Donde sí se han tomado decisiones ha sido en Madrid, aunque en sentido contrario a la decencia democrática. Las amistades peligrosas de Puigdemont, las promesas de reincidencia y la orquestación de acciones violentas como las de Tsunami Democràtic en 2019 justificaban de sobras la investigación por parte de los servicios de inteligencia del Estado. Pero, lejos de romper con el separatismo, Pedro Sánchez se ha aferrado a su enfermiza ambición y ha roto cualquier lealtad con España al cesar a la directora del CNI. Esquerra ha olido sangre y dice que poco le parece. El “no es no” del presidente del Gobierno al Partido Popular han encarecido sobremanera los votos del separatismo.
La última sesión de control en el Congreso de los Diputados mostró a un Sánchez dispuesto a todo, también a prender la mecha de la discordia en nuestro país. Para qué van a querer la independencia los de Esquerra, si les han entregado el Estado. El ejecutivo español no solo ha copiado las formas del procés, también el fondo. Nunca en nuestra democracia habíamos sufrido un presidente tan agresivo con una oposición democrática que, por otra parte, siempre le ha tendido la mano cuando el país lo ha necesitado. El miércoles Sánchez fue incapaz de dar explicaciones a lo injustificable y se limitó a insultar al Partido Popular y a mofarse de Ciudadanos. Al otrora purgado Edmundo Bal le espetó que, a pesar de creerse muy inteligente, nadie le votaba. Este podría haberle contestado que, a pesar de creerse muy guapo, su sanchidad no es nada elegante.
En definitiva, mientras los españoles estamos sufriendo el acelerado empobrecimiento que supone la inflación desbocada, el Gobierno se dedica a debilitar el Estado. Quizás estemos ante los últimos estertores del sanchismo.
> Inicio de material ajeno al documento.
(** The status lines the server writes. *)
Definition served_statuses : list (N * string) :=
  [(200, "OK"); (400, "Bad Request"); (404, "Not Found"); (405, "Method Not Allowed");
   (411, "Length Required"); (413, "Payload Too Large")].
Section http_answers.
Context `{RpcJson, ClientJson}.
Definition answer_lines (status_code : N) (reason : string) (n : N) : list string :=
  ["HTTP/1.1 " +:+ pretty status_code +:+ " " +:+ reason; "Content-Type: application/json";
   "Content-Length: " +:+ pretty n].
Lemma served_status status_code reason :
  (status_code, reason) ∈ served_statuses →
  let line := "HTTP/1.1 " +:+ pretty status_code +:+ " " +:+ reason in
  line_text line ∧ (split_whitespace "" 0 line !! 1%nat ≫= parse_u16) = Some status_code ∧
  split_once_colon "" line = None.
Proof.
  unfold served_statuses. intros Hin. 
  repeat (apply elem_of_cons in Hin as [[= -> ->]|Hin]; [vm_compute; done|]). by apply elem_of_nil in Hin.
Qed.
Lemma answer_lines_text status_code reason n :
  (status_code, reason) ∈ served_statuses → Forall line_text (answer_lines status_code reason n).
Proof.
  intros (Hs & _)%served_status. unfold answer_lines. apply Forall_cons. split; [done|].
  apply Forall_cons. split; [done|]. apply Forall_singleton. apply line_text_app; [done|apply pretty_line].
Qed.
Lemma answer_text status_code reason body :
  http_response_bytes status_code reason body
  = bytes_of_string (head_text (answer_lines status_code reason (N.of_nat (length body)) ++ ["Connection: close"]) +:+ crlf)
    ++ body.
Proof. unfold http_response_bytes, answer_lines. f_equal. f_equal. cbn [app head_text]. by rewrite !string_app_assoc. Qed.
Lemma string_of_text s : String.string_of_list_byte (bytes_of_string s) = s.
Proof. apply String.string_of_list_byte_of_string. Qed.
(** The client reads back every answer of the server. *)
Lemma answer_parses status_code reason body r :
  (status_code, reason) ∈ served_statuses → N.of_nat (length body) ≤ u64_max → response_of_json body = Some r →
  parse_http_rpc_response (http_response_bytes status_code reason body) = Ok (status_code, r).
Proof.
  intros Hs Hn Hr. pose proof (answer_lines_text _ _ (N.of_nat (length body)) Hs) as Hl.
  apply served_status in Hs as (_ & Hw & Hcolon).
  rewrite answer_text. unfold parse_http_rpc_response. rewrite split_head_lines by done. cbn [app ok_or outcome_bind fst snd].
  rewrite utf8_valid_ascii.
  2:{ apply text_bytes_ascii. pose proof (head_ascii _ Hl) as Ha. rewrite all_chars_app in Ha |- *.
      apply andb_true_iff in Ha as [Ha _]. by rewrite Ha. }
  cbn [ensure outcome_bind]. rewrite string_of_text, text_lines_head by done.
  set (status_line := "HTTP/1.1 " +:+ pretty status_code +:+ " " +:+ reason) in *.
  unfold answer_lines. cbn [app head ok_or outcome_bind]. fold status_line.
  destruct (split_whitespace "" 0 status_line !! 1%nat) as [word|]; [|done]. cbn [mbind option_bind] in Hw.
  cbn [ok_or outcome_bind]. rewrite Hw. cbn [ok_or outcome_bind].
  unfold content_length_field. cbn [omap list_omap]. rewrite Hcolon.
  change ("Content-Length: " +:+ pretty (N.of_nat (length body)))
    with ("Content-Length" +:+ String ":" (" " +:+ pretty (N.of_nat (length body)))).
  rewrite split_once_colon_text by done.
  change (split_once_colon "" "Content-Type: application/json") with (Some ("Content-Type", " application/json")).
  cbv beta iota. rewrite filter_cons_False by done. rewrite filter_cons_True by done. cbn [head fmap option_fmap option_map ok_or outcome_bind snd].
  rewrite trim_number, parse_u64_pretty by done. cbn [ok_or outcome_bind]. rewrite N.eqb_refl. cbn [ensure outcome_bind].
  by rewrite Hr.
Qed.
Context `{JsonRpcHandler Handler} (max_request_bytes : N).
Lemma post_bytes_served body h answer h' r :
  N.of_nat (length body) ≤ max_request_bytes → N.of_nat (length body) ≤ u64_max →
  handle_json_request body h = (Ok answer, h') → N.of_nat (length answer) ≤ u64_max →
  response_of_json answer = Some r →
  post_bytes max_request_bytes body h = (Ok (200, r), h').
Proof.
  intros Hm Hn Hh Ha Hr. set (n := N.of_nat (length body)).
  assert (post_bytes max_request_bytes body
    = raw_request max_request_bytes (bytes_of_string (head_text (post_lines n) +:+ crlf) ++ body)) as ->.
  { unfold post_bytes, post_lines. f_equal. f_equal. f_equal. cbn [head_text]. by rewrite !string_app_assoc. }
  unfold raw_request, serve_http_json_rpc_handler_connection, read_http_headers.
  unfold bind at 1, lift. rewrite read_head; [|apply post_lines_text|done|by apply post_head_length].
  rewrite bool_decide_eq_false_2 by done. rewrite post_head_parses by done.
  unfold bind at 1, lift, n. rewrite Nat2N.id, Nat.leb_refl, take_ge by done.
  unfold bind. rewrite Hh. cbn [ret default from_option id]. rewrite answer_parses with (r := r); [done| |done..].
  unfold served_statuses. set_solver.
Qed.
End http_answers.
Quizás Andalucía confirme el necesario cambio de ciclo electoral. Pero la realidad, hoy, es que a la crisis económica se le suma una crisis política sin precedentes. Sánchez, como Puigdemont, parece no tener límites morales, llama a las peores puertas y somete el prestigio de las instituciones a un proyecto personalista y divisivo. Ha emprendido el camino de la discordia. La democracia se resentirá gravemente.